Severity adjustment – multiple associated/complicating factors, which should be considered in the analysis. A number of factors should be considered in the overall evaluation, to more fairly/equitably compare across different clinicians.

Balanced scorecards can be used to provide an overall approach to quality, efficiency and cost outcomes.

Alternative payment methodologies should increasingly be used to more meaningfully align quality and outcomes with cost. Need to transition from fee-for-service to performance-based compensation, using the above approach. Incorporate a base payment with a quality payment that’s based on the measures as discussed above.

How can coalitions at a regional level be successful in their efforts to understand these measures in their respective regions?

  • Understand the three dimensions of quality, interface with providers and payers in the community, and evaluate current data. Consider starting with a single category, such as oncology care or other service offering.

Wichita – movement toward direct primary care: Not necessarily the best at tracking outcomes in those practices, but with support, working fairly well

NEBGH – looking at cancer care from a quality standpoint – quality of life, high-cost treatments an important consideration.

Fabius: Three E’s as described above appear to be broadly applicable, including this setting.

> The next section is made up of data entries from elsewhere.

(** The padding bit each operand gets, and the value it is read with. *)
Lemma fval_pad v p n :
  (len v <= n)%nat ->
  fval (extf (bit v) (len v) p) 0 n mod pow2 n = (uval (bits_ v) - bz p * pow2 (len v)) mod pow2 n.
Proof.
  intros Hn. unfold len. rewrite (fval_list _ (bits_ v)) by (intros; symmetry; by apply nth_indep).
  rewrite uval_take, Z.mod_mod by (pose proof (pow2_pos n); lia).
  rewrite uval_app, uval_replicate. pose proof (pow2_pos n).
  rewrite <- (Z.mod_add (uval (bits_ v) - _) (bz p * pow2 (length (bits_ v)))) by lia.
  f_equal. ring.
Qed.

Lemma existsb_differs bs p :
  defined bs -> bdefined p -> existsb (fun b => negb (V_eqb b p)) (rev bs) = false ->
  bs = replicate (length bs) p.
Proof.
  intros Hd Hp E. apply list_eq. intros i.
  destruct (decide (i < length bs)%nat) as [Hi|Hi].
  - rewrite lookup_replicate_2 by done.
    destruct (nth_lookup_or_length bs i p) as [->|]; [|lia]. f_equal.
    destruct (V_eqb (nth i bs p) p) eqn:Eq; [by apply V_eqb_eq|].
    exfalso. enough (existsb (fun b => negb (V_eqb b p)) (rev bs) = true) by congruence.
    apply existsb_exists. exists (nth i bs p). split; [|by rewrite Eq].
    apply in_rev. rewrite rev_involutive. by apply nth_In.
  - rewrite (proj1 (lookup_replicate_None _ _ _)) by lia. apply lookup_ge_None. lia.
Qed.

(** When every bit above [k] is the padding, the low [k] bits give the value. *)
Lemma high_same v k p :
  defined (bits_ v) -> bdefined p -> high_differs v k p = false ->
  uval (bits_ v) - bz p * pow2 (len v)
  = uval (take k (bits_ v)) - bz p * pow2 (k `min` len v).
Proof.
  intros Hd Hp H. apply existsb_differs in H; [|by apply Forall_drop|done].
  rewrite <- (take_drop k (bits_ v)) at 1. rewrite H, uval_app, uval_replicate, length_drop, length_take.
  unfold len. destruct (Nat.le_gt_cases k (length (bits_ v))).
  - rewrite Nat.min_l by done.
    replace (length (bits_ v)) with (k + (length (bits_ v) - k))%nat at 2 by lia.
    rewrite pow2_add. ring.
  - rewrite Nat.min_r by lia. replace (length (bits_ v) - k)%nat with 0%nat by lia.
    rewrite pow2_0. ring.
Qed.

(** When one differs, the value is out of the range of [k] bits on that side. *)
Lemma high_diff v k p :
  defined (bits_ v) -> bdefined p -> high_differs v k p = true ->
  if V_eqb p V1 then uval (bits_ v) - pow2 (len v) < - pow2 k else pow2 k <= uval (bits_ v).
Proof.
  intros Hd Hp H. apply existsb_exists in H as (b & Hin & Hb).
  apply in_rev in Hin. apply in_split in Hin as (l1 & l2 & E).
  assert (HL : (k + length (drop k (bits_ v)) = len v)%nat).
  { unfold len. destruct (Nat.le_gt_cases k (length (bits_ v))); [rewrite length_drop; lia|].
    rewrite drop_ge in E by lia. by destruct l1. }
  assert (Hk : (k `min` length (bits_ v))%nat = k)
    by (unfold len in HL; rewrite length_drop in HL; lia).
  assert (HU : uval (bits_ v) = uval (take k (bits_ v)) + pow2 k * uval (drop k (bits_ v))).
  { rewrite <- (take_drop k (bits_ v)) at 1. by rewrite uval_app, length_take, Hk. }
  pose proof (uval_bound (take k (bits_ v))) as B. rewrite length_take, Hk in B.
  rewrite HU, <- HL, pow2_add, E, uval_app, length_app. simpl length. cbn [uval].
  rewrite Nat.add_succ_r, pow2_S, pow2_add.
  pose proof (uval_bound l1). pose proof (uval_bound l2).
  pose proof (pow2_pos (length l1)). pose proof (pow2_pos (length l2)). pose proof (pow2_pos k).
  assert (Db : bdefined b).
  { rewrite Forall_forall in Hd. apply Hd. rewrite <- (take_drop k (bits_ v)), E.
    apply in_or_app. right. apply in_or_app. right. by left. }
  assert (P1 : pow2 (length l1) * uval l2 <= pow2 (length l1) * (pow2 (length l2) - 1)) by nia.
  assert (P2 : 0 <= pow2 (length l1) * uval l2) by nia.
  destruct Hp as [-> | ->]; simpl; destruct Db as [-> | ->]; try done; rewrite ?bz_V0, ?bz_V1; nia.
Qed.

Lemma cmp_loop_spec l r e m :
  wf_num l -> wf_num r -> (m <= len l)%nat -> (m <= len r)%nat ->
  cmp_loop l r e m =
  if fval (bit l) 0 m <? fval (bit r) 0 m then V1
  else if fval (bit r) 0 m <? fval (bit l) 0 m then V0 else e.
Proof.
  intros Hl Hr. induction m as [|m IH]; intros Hml Hmr; [done|].
  cbn [cmp_loop]. rewrite !fval_snoc. simpl Nat.add.
  pose proof (fval_bound (bit l) 0 m). pose proof (fval_bound (bit r) 0 m).
  assert (Dl : bdefined (bit l m)) by (rewrite <- nth_bit by lia; apply defined_nth; [apply Hl|auto]).
  assert (Dr : bdefined (bit r m)) by (rewrite <- nth_bit by lia; apply defined_nth; [apply Hr|auto]).
  destruct Dl as [-> | ->], Dr as [-> | ->]; simpl; rewrite ?bz_V0, ?bz_V1;
    rewrite ?IH by lia; repeat case_cmp; (done || lia).
Qed.

Lemma fval_bit v m : (m <= len v)%nat -> fval (bit v) 0 m = uval (take m (bits_ v)).
Proof.
  intros Hm. rewrite (fval_ext _ (extf (bit v) (length (bits_ v)) V0)).
  - rewrite fval_list by (intros; symmetry; by apply nth_indep).
    by rewrite take_app_le.
  - intros i Hi. unfold extf. unfold len in Hm. case_cmp; [done|lia].
Qed.

(** The padding bits of a comparison of two proper numbers. *)
Lemma cmp_pads_spec l r :
  wf_num l -> wf_num r ->
  exists lp rp, cmp_pads l r = Some (lp, rp) /\ bdefined lp /\ bdefined rp /\
    (has_sign l && has_sign r = false -> lp = V0 /\ rp = V0) /\
    cmp_val (has_sign l && has_sign r) l = uval (bits_ l) - bz lp * pow2 (len l) /\
    cmp_val (has_sign l && has_sign r) r = uval (bits_ r) - bz rp * pow2 (len r).
Proof.
  intros Hl Hr. unfold cmp_pads, cmp_val.
  destruct (has_sign l && has_sign r) eqn:E.
  - apply andb_prop in E as [El Er].
    rewrite (top_bit_nth (bits_ l) V0) by apply Hl.
    rewrite (top_bit_nth (bits_ r) V0) by apply Hr. simpl.
    do 2 eexists. split; [reflexivity|].
    split_and!; [apply defined_nth; [apply Hl|auto]|apply defined_nth; [apply Hr|auto]|done| |];
      unfold to_Z, sgn, len; by rewrite ?El, ?Er.
  - exists V0, V0. rewrite bz_V0. split_and!; auto; lia.
Qed.

Lemma cmp_val_range b v :
  wf_num v -> (b = true -> has_sign v = true) ->
  (b = true -> - pow2 (len v - 1) <= cmp_val b v < pow2 (len v - 1)) /\
  (b = false -> 0 <= cmp_val b v < pow2 (len v)).
Proof.
  intros [Hd Hl] Hb. split; intros ->; simpl.
  - apply to_Z_range; [done|]. by apply Hb.
  - apply uval_bound.
Qed.

(** Residues of numbers closer than the modulus are equal only if the numbers are. *)
Lemma mod_eqb_range x y n :
  - pow2 n < x - y < pow2 n -> (x mod pow2 n =? y mod pow2 n) = (x =? y).
Proof.
  intros Hxy. pose proof (pow2_pos n).
  destruct (Z.eqb_spec (x mod pow2 n) (y mod pow2 n)) as [E|E]; case_cmp; try done; [|congruence].
  exfalso. assert (D : (x - y) mod pow2 n = 0) by (rewrite Zminus_mod, E, Z.sub_diag; done).
  apply Z.mod_divide in D as [k Hk]; [|lia]. assert (-1 < k < 1) by nia. nia.
Qed.

Lemma veq_spec l r :
  wf_num l -> wf_num r ->
  let b := has_sign l && has_sign r in
  veq l r = Some (bool_V (cmp_val b l =? cmp_val b r)).
Proof.
  intros Hl Hr b. unfold veq.
  destruct (cmp_pads_spec l r Hl Hr) as (lp & rp & -> & Dl & Dr & H0 & VL & VR).
  fold b in H0, VL, VR |- *. rewrite VL, VR. clearbody b. simpl.
  pose proof (uval_bound (bits_ l)). pose proof (uval_bound (bits_ r)).
  pose proof (pow2_pos (len l)). pose proof (pow2_pos (len r)). unfold len in *.
  destruct (b && (V_eqb lp V1 && V_eqb rp V0 || V_eqb lp V0 && V_eqb rp V1)) eqn:E.
  - apply andb_prop in E as [_ E].
    destruct Dl as [-> | ->], Dr as [-> | ->]; try done; rewrite ?bz_V0, ?bz_V1;
      case_cmp; (done || lia).
  - assert (ELR : lp = rp).
    { destruct b; [|destruct H0 as [-> ->]; done].
      by destruct Dl as [-> | ->], Dr as [-> | ->]. }
    subst rp. rewrite eq_loop_spec by done. do 2 f_equal.
    set (n := (length (bits_ l) `max` length (bits_ r))%nat).
    pose proof (fval_bound (extf (bit l) (len l) lp) 0 n) as B1.
    pose proof (fval_bound (extf (bit r) (len r) lp) 0 n) as B2.
    rewrite <- (Z.mod_small _ _ B1), <- (Z.mod_small _ _ B2).
    rewrite !fval_pad by (unfold len, n; lia). unfold len. apply mod_eqb_range.
    pose proof (pow2_le (length (bits_ l)) n). pose proof (pow2_le (length (bits_ r)) n).
    unfold n in *. destruct Dl as [-> | ->]; rewrite ?bz_V0, ?bz_V1; lia.
Qed.

Lemma vcmp_spec e l r :
  wf_num l -> wf_num r ->
  let b := has_sign l && has_sign r in
  vcmp e l r = Some (if cmp_val b l <? cmp_val b r then V1
                     else if cmp_val b r <? cmp_val b l then V0 else e).
Proof.
  intros Hl Hr b. unfold vcmp.
  destruct (cmp_pads_spec l r Hl Hr) as (lp & rp & -> & Dl & Dr & H0 & VL & VR).
  fold b in H0, VL, VR |- *. rewrite VL, VR. clearbody b. simpl.
  pose proof (uval_bound (bits_ l)). pose proof (uval_bound (bits_ r)). unfold len in *.
  assert (G : lp = rp \/ (b = true /\ lp <> rp)).
  { destruct b; [|destruct H0 as [-> ->]; [done|by left]].
    destruct Dl as [-> | ->], Dr as [-> | ->]; auto; right; done. }
  destruct G as [<-|[-> Hne]].
  2:{ destruct Dl as [-> | ->], Dr as [-> | ->]; try done; simpl; rewrite ?bz_V0, ?bz_V1;
        repeat case_cmp; (done || lia). }
  assert (HC : forall x y, b && V_eqb lp V1 && V_eqb lp V0 = false /\
               b && V_eqb lp V0 && V_eqb lp V1 = false /\ (x : nat) = x /\ (y : nat) = y).
  { intros. destruct Dl as [-> | ->]; by destruct b. }
  destruct (HC 0%nat 0%nat) as (-> & -> & _). clear HC.
  destruct (high_differs l (length (bits_ r)) lp) eqn:HdL.
  - apply high_diff in HdL; [|apply Hl|done]. unfold len in *.
    destruct Dl as [-> | ->]; simpl in *; rewrite ?bz_V0, ?bz_V1, ?andb_false_r, ?andb_true_r.
    + repeat case_cmp; simpl; (done || lia).
    + assert (b = true) as -> by (destruct b; [done|destruct H0; done]). simpl.
      repeat case_cmp; (done || lia).
  - destruct (high_differs r (length (bits_ l)) lp) eqn:HdR.
    + apply high_diff in HdR; [|apply Hr|done]. unfold len in *.
      destruct Dl as [-> | ->]; simpl in *; rewrite ?bz_V0, ?bz_V1, ?andb_false_r, ?andb_true_r.
      * repeat case_cmp; (done || lia).
      * assert (b = true) as -> by (destruct b; [done|destruct H0; done]).
        repeat case_cmp; (done || lia).
    + rewrite cmp_loop_spec by (done || (unfold len; lia)).
      apply high_same in HdL; [|apply Hl|done]. apply high_same in HdR; [|apply Hr|done].
      unfold len in *. set (m := (length (bits_ l) `min` length (bits_ r))%nat) in *.
      rewrite (Nat.min_comm (length (bits_ r))) in HdL. fold m in HdL, HdR.
      assert (TL : take (length (bits_ r)) (bits_ l) = take m (bits_ l)).
      { unfold m. destruct (Nat.le_ge_cases (length (bits_ l)) (length (bits_ r)));
          [rewrite !take_ge by lia; done|by rewrite Nat.min_r by lia]. }
      assert (TR : take (length (bits_ l)) (bits_ r) = take m (bits_ r)).
      { unfold m. destruct (Nat.le_ge_cases (length (bits_ l)) (length (bits_ r)));
          [by rewrite Nat.min_l by lia|rewrite !take_ge by lia; done]. }
      rewrite HdL, HdR, TL, TR, !fval_bit by (unfold len, m; lia).
      f_equal. repeat case_cmp; (done || lia).
Qed.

Maine – using Archway Health (Massachusetts) to evaluate service provider quality metrics to identify high quality providers. Had difficulty in aligning metrics across different entities – and anticipating that state-level approach has great potential. Previously, tiered network approach developed by multiple stakeholders, use of metrics to stratify quality, including Leapfrog. Maine now has greatest number of high-quality rural hospitals. Primary care – pushback from providers about data; efforts previously internally driven, now using a third-party entity to evaluate quality.

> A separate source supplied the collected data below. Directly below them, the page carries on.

Lemma unsigned_modulus_spec num den :
  wf_num num -> wf_num den -> has_sign num = false -> has_sign den = false ->
  0 < uval (bits_ den) ->
  exists v, unsigned_modulus num den = Some v /\
    reg v (uval (bits_ num) mod uval (bits_ den)) /\
    (is_single v = false \/ v = set_has_len false num) /\ (len num <= len v)%nat.
Proof.
  intros Wn Wd Sn Sd HD. pose proof (width_bounds num den Wn Wd HD) as HW. cbv zeta in HW.
  pose proof (uval_bound (bits_ num)) as UB.
  unfold unsigned_modulus. change (bits_ (set_has_len false num)) with (bits_ num).
  change (bits_ (set_has_len false den)) with (bits_ den).
  change (len (set_has_len false num)) with (len num).
  change (len (set_has_len false den)) with (len den).
  set (nwid := width_loop _ _) in *. set (dwid := width_loop (bits_ den) _) in *.
  pose proof (reg_of _ Wn Sn) as Rn.
  pose proof (reg_vshl _ _ (nwid - dwid) (reg_of _ Wd Sd)) as Rd.
  destruct (Nat.ltb_spec nwid dwid).
  - eexists. split_and!; [done| |by right|done]. by rewrite Z.mod_small by lia.
  - apply (umod_loop_spec _ (set_has_len false num)); [done|done|done|].
    eexists. split; [done|]. intros _. do 2 f_equal. lia.
Qed.

Lemma uval_sval bs : (0 < length bs)%nat -> uval bs < pow2 (length bs - 1) -> sval bs = uval bs.
Proof.
  intros Hl Hb. pose proof (uval_bound bs). apply sval_residue; [done| |lia].
  by rewrite Z.mod_small.
Qed.

Lemma to_Z_either v x :
  (0 < len v)%nat -> uval (bits_ v) = x -> (has_sign v = true -> x < pow2 (len v - 1)) -> to_Z v = x.
Proof.
  intros Hl E H. destruct (has_sign v) eqn:ES.
  - rewrite to_Z_signed, uval_sval; try done. rewrite E. by apply H.
  - by rewrite to_Z_unsigned.
Qed.

Lemma vneg_single r v : vneg r = Some v -> is_single v = false.
Proof.
  unfold vneg. destruct (is_defined r); simpl; [|by intros [= <-]].
  destruct (adc_loop _ _ _ _ _) as [bs c]. destruct (has_sign r && negb (has_len r)).
  - destruct (sign_bit r); simpl; [|done]. by intros [= <-].
  - by intros [= <-].
Qed.

Lemma length_adc_loop f g idx cnt c : length (fst (adc_loop f g idx cnt c)) = cnt.
Proof.
  revert idx c. induction cnt as [|n IH]; intros idx c; simpl; [done|].
  destruct (add_with_carry (f idx) (g idx) c) as [s c']. specialize (IH (S idx) c').
  destruct (adc_loop f g (S idx) n c') as [ss c'']. simpl in *. by rewrite IH.
Qed.

Lemma vneg_len r v : wf_num r -> vneg r = Some v -> (len r <= len v)%nat.
Proof.
  intros Hr. unfold vneg. rewrite wf_num_is_defined by done. simpl.
  pose proof (length_adc_loop (fun _ => V0) (fun i => V_not (bit r i)) 0 (len r) V1) as L.
  destruct (adc_loop _ _ _ _ _) as [bs c]. simpl in L. destruct (has_sign r && negb (has_len r)).
  - destruct (sign_bit r); simpl; [|done]. intros [= <-]. unfold len in *. simpl.
    destruct (negb _); rewrite ?length_app; lia.
  - intros [= <-]. unfold len in *. simpl. lia.
Qed.

Lemma is_negative_spec v :
  wf_num v -> is_negative v = Some (has_sign v && (to_Z v <? 0)).
Proof.
  intros Hv. destruct (Hv) as [Hd Hl]. unfold is_negative. rewrite (top_bit_nth _ V0) by done. simpl.
  f_equal. rewrite andb_comm. destruct (has_sign v) eqn:ES; [|done]. simpl.
  pose proof (to_Z_sign v Hv ES) as H. unfold len in H. case_cmp.
  - by rewrite (proj1 H).
  - apply bool_decide_eq_false. intros E. apply H in E. lia.
Qed.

Smart Shopper app to be used to steer individuals to lower cost sites of care (e.g., infusions), with incentives to steer individuals to higher value care. In place in New Hampshire with favorable responses.

Fabius – target high-volume practices to improve quality as a way of not pushing patients to change clinicians.

Hays – market dynamics are impacting healthcare services use, with dominant systems taking patients away from the independent practices. End of the day, how do we create a market to increase competition and lower pricing? In NH, Quest labs offering cost-saving alternative to hospital labs – as another example.

Conard – Physician networks exist, where high quality providers may often refer to high quality specialists. Network construct may be important to take into consideration.

Fabius – Important to engage individuals in primary care practices – as medical homes, they can support patient compliance with recommended services. Target high volume primary care practices for referrals as well as quality improvement efforts.

Hays – are medical home supplemental payments yielding value? Is it worth employer efforts to try to improve clinical practice quality?
Fabius – in general, the more investment the employer makes in healthcare services, the better the results. Evidenced by greater direct involvement (direct contracting) of employers with practitioners. Still room for improvement, even in level 3 patient centered medical homes, though overall quality appears to be higher in those practices. Best opportunity for cost containment – ensure all have primary care.